Extracted data entries:

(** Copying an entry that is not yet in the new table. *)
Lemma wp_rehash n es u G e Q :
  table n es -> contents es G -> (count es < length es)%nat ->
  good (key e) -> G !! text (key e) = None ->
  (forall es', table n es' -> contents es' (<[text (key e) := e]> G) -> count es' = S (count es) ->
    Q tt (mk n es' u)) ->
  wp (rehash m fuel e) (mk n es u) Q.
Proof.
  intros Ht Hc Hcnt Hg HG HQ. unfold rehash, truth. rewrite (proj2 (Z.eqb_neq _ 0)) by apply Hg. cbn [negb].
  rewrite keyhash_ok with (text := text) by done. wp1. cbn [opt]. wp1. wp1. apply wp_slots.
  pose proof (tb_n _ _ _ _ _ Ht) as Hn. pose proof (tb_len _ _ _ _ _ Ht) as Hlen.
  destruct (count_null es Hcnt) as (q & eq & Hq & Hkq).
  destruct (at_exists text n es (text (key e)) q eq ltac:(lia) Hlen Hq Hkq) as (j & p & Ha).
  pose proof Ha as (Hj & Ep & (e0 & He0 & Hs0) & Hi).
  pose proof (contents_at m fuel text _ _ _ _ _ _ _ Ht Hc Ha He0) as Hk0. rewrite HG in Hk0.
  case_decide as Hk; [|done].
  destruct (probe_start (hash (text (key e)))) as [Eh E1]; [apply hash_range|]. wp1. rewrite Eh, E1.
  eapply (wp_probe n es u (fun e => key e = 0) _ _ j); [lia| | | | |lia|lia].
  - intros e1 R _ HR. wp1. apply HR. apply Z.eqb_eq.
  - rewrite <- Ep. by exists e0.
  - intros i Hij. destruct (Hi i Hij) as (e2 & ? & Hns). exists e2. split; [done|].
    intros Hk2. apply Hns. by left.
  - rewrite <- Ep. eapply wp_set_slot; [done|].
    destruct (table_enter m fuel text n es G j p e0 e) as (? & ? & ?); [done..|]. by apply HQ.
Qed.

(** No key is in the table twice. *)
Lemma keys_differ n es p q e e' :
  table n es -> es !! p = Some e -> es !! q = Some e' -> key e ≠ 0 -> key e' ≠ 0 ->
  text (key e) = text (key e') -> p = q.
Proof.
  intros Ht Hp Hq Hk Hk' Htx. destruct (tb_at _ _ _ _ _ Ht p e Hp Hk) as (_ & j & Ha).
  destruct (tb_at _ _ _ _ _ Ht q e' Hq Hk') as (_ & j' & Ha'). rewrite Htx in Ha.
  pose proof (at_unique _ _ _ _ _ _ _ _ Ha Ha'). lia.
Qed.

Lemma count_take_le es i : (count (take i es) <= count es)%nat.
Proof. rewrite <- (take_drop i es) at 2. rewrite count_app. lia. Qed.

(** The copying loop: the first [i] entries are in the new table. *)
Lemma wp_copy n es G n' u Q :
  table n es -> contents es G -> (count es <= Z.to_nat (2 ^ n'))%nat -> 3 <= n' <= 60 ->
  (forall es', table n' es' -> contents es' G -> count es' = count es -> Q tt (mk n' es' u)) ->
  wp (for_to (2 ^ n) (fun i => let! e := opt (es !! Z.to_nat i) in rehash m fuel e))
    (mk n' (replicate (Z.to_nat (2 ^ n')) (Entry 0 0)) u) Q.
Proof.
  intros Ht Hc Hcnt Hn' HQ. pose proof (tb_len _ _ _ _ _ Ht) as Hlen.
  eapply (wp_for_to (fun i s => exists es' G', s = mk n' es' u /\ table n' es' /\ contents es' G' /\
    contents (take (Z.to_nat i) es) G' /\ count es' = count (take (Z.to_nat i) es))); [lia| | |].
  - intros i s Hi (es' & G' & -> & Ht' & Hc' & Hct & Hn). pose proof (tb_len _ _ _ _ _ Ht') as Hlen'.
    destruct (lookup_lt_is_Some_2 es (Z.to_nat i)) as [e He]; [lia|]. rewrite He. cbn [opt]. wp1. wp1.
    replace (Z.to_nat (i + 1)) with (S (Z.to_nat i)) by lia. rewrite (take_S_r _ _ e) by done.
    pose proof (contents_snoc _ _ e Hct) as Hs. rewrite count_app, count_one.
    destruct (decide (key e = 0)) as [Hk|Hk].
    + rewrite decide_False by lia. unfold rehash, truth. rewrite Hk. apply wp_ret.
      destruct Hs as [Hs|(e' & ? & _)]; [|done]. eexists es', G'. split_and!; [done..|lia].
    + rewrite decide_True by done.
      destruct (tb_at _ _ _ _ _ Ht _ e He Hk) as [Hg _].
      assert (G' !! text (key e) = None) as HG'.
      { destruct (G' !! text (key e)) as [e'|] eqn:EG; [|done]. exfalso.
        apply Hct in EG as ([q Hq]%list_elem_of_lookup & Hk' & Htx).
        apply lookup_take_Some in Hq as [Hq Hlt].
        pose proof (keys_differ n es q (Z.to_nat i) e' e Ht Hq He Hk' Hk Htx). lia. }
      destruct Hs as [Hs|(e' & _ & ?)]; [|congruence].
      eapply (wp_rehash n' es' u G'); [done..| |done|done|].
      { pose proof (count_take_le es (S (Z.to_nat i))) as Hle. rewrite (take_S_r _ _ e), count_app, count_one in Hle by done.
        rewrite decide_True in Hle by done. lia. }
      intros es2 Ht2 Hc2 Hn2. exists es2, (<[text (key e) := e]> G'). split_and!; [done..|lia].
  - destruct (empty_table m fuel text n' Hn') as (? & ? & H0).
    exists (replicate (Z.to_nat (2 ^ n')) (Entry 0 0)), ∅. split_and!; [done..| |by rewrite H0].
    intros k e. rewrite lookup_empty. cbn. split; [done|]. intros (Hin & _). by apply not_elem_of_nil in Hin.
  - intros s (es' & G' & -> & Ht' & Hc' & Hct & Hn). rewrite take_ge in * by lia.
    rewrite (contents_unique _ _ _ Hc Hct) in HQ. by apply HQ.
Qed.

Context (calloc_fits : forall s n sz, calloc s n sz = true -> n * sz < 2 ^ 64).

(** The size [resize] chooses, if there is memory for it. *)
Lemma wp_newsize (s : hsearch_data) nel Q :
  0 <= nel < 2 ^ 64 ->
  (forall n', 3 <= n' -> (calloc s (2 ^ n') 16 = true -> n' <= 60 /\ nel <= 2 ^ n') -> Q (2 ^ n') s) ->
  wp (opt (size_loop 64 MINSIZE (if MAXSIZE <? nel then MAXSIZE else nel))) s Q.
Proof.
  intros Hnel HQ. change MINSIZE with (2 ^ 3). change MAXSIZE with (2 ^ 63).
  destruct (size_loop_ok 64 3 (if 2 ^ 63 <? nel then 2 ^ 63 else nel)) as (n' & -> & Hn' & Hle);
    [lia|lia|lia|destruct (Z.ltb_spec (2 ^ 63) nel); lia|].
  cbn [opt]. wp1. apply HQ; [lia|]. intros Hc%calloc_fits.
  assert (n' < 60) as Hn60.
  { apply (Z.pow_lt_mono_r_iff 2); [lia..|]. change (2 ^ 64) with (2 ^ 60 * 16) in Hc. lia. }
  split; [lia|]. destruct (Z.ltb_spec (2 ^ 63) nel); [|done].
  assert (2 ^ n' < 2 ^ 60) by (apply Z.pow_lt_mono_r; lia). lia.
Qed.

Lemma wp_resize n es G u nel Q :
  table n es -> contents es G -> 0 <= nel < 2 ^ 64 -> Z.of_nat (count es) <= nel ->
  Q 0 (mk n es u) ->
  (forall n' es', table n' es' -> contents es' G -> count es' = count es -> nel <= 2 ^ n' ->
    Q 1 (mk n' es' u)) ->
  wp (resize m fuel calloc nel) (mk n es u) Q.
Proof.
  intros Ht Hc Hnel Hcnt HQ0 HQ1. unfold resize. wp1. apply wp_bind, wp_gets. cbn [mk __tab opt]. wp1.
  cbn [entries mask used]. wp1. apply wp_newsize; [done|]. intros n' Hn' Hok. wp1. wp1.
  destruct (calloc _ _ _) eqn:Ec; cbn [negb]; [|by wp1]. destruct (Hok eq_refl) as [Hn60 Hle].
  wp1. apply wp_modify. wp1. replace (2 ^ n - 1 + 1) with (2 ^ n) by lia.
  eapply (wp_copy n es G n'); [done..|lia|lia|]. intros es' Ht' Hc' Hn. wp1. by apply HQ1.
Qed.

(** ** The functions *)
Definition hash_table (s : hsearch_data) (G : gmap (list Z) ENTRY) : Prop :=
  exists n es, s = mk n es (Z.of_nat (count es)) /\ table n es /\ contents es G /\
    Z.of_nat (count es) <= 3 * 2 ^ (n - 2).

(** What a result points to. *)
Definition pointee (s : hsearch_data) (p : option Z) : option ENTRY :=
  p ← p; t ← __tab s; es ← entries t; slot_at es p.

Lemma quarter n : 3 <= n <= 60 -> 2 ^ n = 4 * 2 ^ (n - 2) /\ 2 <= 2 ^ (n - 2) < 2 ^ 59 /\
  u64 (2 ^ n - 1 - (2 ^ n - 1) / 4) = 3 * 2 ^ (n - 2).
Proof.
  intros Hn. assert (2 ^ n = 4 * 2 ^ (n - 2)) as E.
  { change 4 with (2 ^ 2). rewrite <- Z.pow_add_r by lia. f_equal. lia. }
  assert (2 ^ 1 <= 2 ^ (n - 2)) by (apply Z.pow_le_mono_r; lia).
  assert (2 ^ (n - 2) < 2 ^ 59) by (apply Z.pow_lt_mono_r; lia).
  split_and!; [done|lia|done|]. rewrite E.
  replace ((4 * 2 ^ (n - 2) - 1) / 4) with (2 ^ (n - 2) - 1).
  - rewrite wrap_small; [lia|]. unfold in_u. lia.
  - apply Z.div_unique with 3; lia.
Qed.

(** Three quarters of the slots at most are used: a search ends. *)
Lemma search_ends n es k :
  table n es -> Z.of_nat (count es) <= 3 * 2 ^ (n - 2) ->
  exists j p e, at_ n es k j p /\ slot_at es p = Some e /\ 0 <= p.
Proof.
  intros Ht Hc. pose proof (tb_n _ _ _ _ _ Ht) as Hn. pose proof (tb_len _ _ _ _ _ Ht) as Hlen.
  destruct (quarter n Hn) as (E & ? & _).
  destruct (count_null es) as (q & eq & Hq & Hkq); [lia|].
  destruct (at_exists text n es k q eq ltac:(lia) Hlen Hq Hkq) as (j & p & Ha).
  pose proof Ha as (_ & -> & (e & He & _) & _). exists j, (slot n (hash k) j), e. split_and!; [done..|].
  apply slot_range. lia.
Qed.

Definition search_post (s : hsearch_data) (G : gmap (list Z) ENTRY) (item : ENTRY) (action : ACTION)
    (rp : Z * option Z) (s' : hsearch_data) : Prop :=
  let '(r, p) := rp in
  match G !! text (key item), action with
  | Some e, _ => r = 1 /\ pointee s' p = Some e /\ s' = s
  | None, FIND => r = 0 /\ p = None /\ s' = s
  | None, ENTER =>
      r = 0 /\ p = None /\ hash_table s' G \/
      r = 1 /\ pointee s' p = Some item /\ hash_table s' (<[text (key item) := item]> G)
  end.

» **Task brief**:
Transcribe each line of the data above, unaltered, from the one where "assert (G' !!" appears to the one where "apply lookup_take_Some in" appears, inclusive of both.

» **Solution for this task**:
      assert (G' !! text (key e) = None) as HG'.
      { destruct (G' !! text (key e)) as [e'|] eqn:EG; [|done]. exfalso.
        apply Hct in EG as ([q Hq]%list_elem_of_lookup & Hk' & Htx).
        apply lookup_take_Some in Hq as [Hq Hlt].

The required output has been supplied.